It had a full-featured styled text engine - fonts, tabs, margins and so on. It
was built on the same CoreEdit styled text engine that MacWrite was. The very
first MacWrite, I'm pretty sure ran on the 1984 Superbowl Mac - that model was
later given the name "Mac 128k".

The Mac 128k had a 64kB ROM and single-sided 400kB floppy disk; there was a
port for an external 400kB single-sided floppy however most folks didn't have
one as the drives were quite costly.

Fast forward to today, and I have a 64-bit Core Quad i7 CPU, a 500 GB SSD
drive, 8 GB of DDR3 memory, and all the advances that academic computer
science has made in the way of algorithms but even so...

it is quite uncommon that I don't regard a GUI program - open source or
proprietary - as unacceptably unresponsive to my mouse or keyboard.

Consider Moore's Law.
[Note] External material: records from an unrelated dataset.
Definition coin_get (c : coin) (f : field) : value :=
  match f with
  | Rank => rank c | Logo => logo c | Name => name c | Symbol => symbol c
  | Price => price c | Change1h => change_1h c | Change24h => change_24h c
  | Change7d => change_7d c | MarketCap => market_cap c
  | Volume24h => volume_24h c | CirculatingSupply => circulating_supply c
  | Last7d => last_7d c
  end.

#[global] Instance field_eq_dec : EqDecision field.
Proof. solve_decision. Defined.

(** The twelve keys of a record. *)
Definition all_fields : list field :=
  [Rank; Logo; Name; Symbol; Price; Change1h; Change24h; Change7d;
   MarketCap; Volume24h; CirculatingSupply; Last7d].

(** The display-string fields. *)
Definition string_fields : list field :=
  [Price; Change1h; Change24h; Change7d; MarketCap; Volume24h; CirculatingSupply].

(** ** Scraping a parsed page *)

Module Scraper.
Import Extractor.

Inductive log_entry : Type :=
| CellError (e : exn)   (* logging.error(f"ERROR: {e}") *)
| PageError (e : exn).  (* logging.error(f'ERROR: page {page_index} error is: {e}') *)

(** [if cell_texts:] followed by the cell loop. *)
Definition cells_of (headers : list string) (row : Row) (s : st) : st :=
  match map cell_text (cell_elements row) with
  | [] => s
  | _ :: _ => cell_loop headers (cell_elements row) s
  end.

Definition fresh : st := {| coin_info := ∅; errors := [] |}.

(** The RawRow of a row element, with the errors logged on the way. *)
Definition raw_row_sync (headers : list string) (row : Row) : st :=
  cells_of headers row (lead_sync row fresh).

Definition raw_row_async (headers : list string) (row : Row) : result st :=
  match lead_async row fresh with
  | Return s => Return (cells_of headers row s)
  | Raise e => Raise e
  end.

(** [if coin_info:] and the normalisation. *)
Definition emit (coin_info : gmap string value) : list coin :=
  if decide (coin_info = ∅) then [] else [normalize coin_info].

(** Sequential variant: the [for row in row_elements] loop; returns the list
    [coins] and the log. *)
Fixpoint rows_sync (headers : list string) (rows : list Row) : list coin * list log_entry :=
  match rows with
  | [] => ([], [])
  | row :: rest =>
      let s := raw_row_sync headers row in
      let '(coins, log) := rows_sync headers rest in
      (emit (coin_info s) ++ coins, map CellError (errors s) ++ log)
  end.

Definition scrape_sync (soup : Soup) : list coin * list log_entry :=
  rows_sync (th_end soup) (tr soup).

(** Concurrent variant: the generator body inside [try]/[except Exception];
    returns the coins yielded until exhaustion and the log. *)
Fixpoint rows_async (headers : list string) (rows : list Row) : list coin * list log_entry :=
  match rows with
  | [] => ([], [])
  | row :: rest =>
      match raw_row_async headers row with
      | Raise e => ([], [PageError e])
      | Return s =>
          let '(coins, log) := rows_async headers rest in
          (emit (coin_info s) ++ coins, map CellError (errors s) ++ log)
      end
  end.

Definition scrape_async (soup : Soup) : list coin * list log_entry :=
  rows_async (th_end soup) (tr soup).

End Scraper.

(** ** Scroll loop *)

Module Scroll.

Definition max_count_sync : nat := 10.
Definition max_count_async : nat := 20.

(** [evaluate k] is what the [k]-th call of
    [page.evaluate("document.body.scrollHeight")] returns; [calls] counts
    the calls made so far.  The result is the number of calls made when the
    loop exits; [None] when [fuel] iterations were not enough. *)
Fixpoint scroll_loop (fuel : nat) (evaluate : nat -> Z) (max_count count calls : nat)
  : option nat :=
  match fuel with
  | O => None
  | S fuel' =>
      if (count <? max_count)%nat then
        let old_height := evaluate calls in
        let new_height := evaluate (S calls) in
        if (old_height =? new_height)%Z
        then scroll_loop fuel' evaluate max_count (count + 1) (calls + 2)
        else scroll_loop fuel' evaluate max_count 0 (calls + 2)
      else Some calls
  end.

(** A page whose height moves only while the keys are pressed and the pause
    elapses: [heights i] is the height after [i] rounds, so round [i] reads
    [heights i] and then [heights (i + 1)]. *)
Definition checks (heights : nat -> Z) : nat -> Z :=
  fun k => heights (Nat.div2 (S k)).

(** The heights of a list, the last one repeated for ever. *)
Definition of_list (l : list Z) : nat -> Z :=
  fun i => nth i l (List.last l 0%Z).

(** Round [i] saw no change. *)
Definition stalled (evaluate : nat -> Z) (i : nat) : bool :=
  (evaluate (2 * i)%nat =? evaluate (S (2 * i)))%Z.

(** The update of the counter as the specification words it: zero on an
    increase, one more otherwise. *)
Definition spec_count (count : nat) (old_height new_height : Z) : nat :=
  if (old_height <? new_height)%Z then 0%nat else (count + 1)%nat.

(** The update of the counter in the loop body. *)
Definition next_count (count : nat) (old_height new_height : Z) : nat :=
  if (old_height =? new_height)%Z then (count + 1)%nat else 0%nat.

(** The counter after [n] rounds of the loop body, the exit test left out. *)
Fixpoint count_after (evaluate : nat -> Z) (n : nat) : nat :=
  match n with
  | O => 0%nat
  | S n' =>
      next_count (count_after evaluate n') (evaluate (2 * n')%nat) (evaluate (S (2 * n')))
  end.

(** The loop with the counter updated as the specification words it. *)
Fixpoint spec_scroll_loop (fuel : nat) (evaluate : nat -> Z) (max_count count calls : nat)
  : option nat :=
  match fuel with
  | O => None
  | S fuel' =>
      if (count <? max_count)%nat then
        spec_scroll_loop fuel' evaluate max_count
          (spec_count count (evaluate calls) (evaluate (S calls))) (calls + 2)
      else Some calls
  end.

End Scroll.

(** ** Storage *)

Module Sqlite.

(** The columns that [CREATE TABLE IF NOT EXISTS coins (...)] declares
    [UNIQUE] or [PRIMARY KEY]: none, in either variant. *)
Definition coins_unique : list field := [].

(** The database file: the committed rows of [coins] in insertion order, and
    the outcomes of the coming [execute] calls ([true]: the call raises;
    an exhausted list: no further failure). *)
Record storage : Type := { table : list coin; faults : list bool }.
I don't think he actually said that hardware doubled in
speed every 18 months, rather that the transistor count per chip doubled. But
loosely speaking that produces the effect of hardware getting twice as fast.

It is incredibly difficult to double the transistor count on an already
complex chip.

How hard could it possibly be - to make your executable code run half as fast?
:-/

------
collyw
Out of interest, do those who don't use IDE's use a step through debugger?
This is my main reason for using one, plus I quite like being able to set
things up and just press a button, rather than type a command every time I
want to re-run my application.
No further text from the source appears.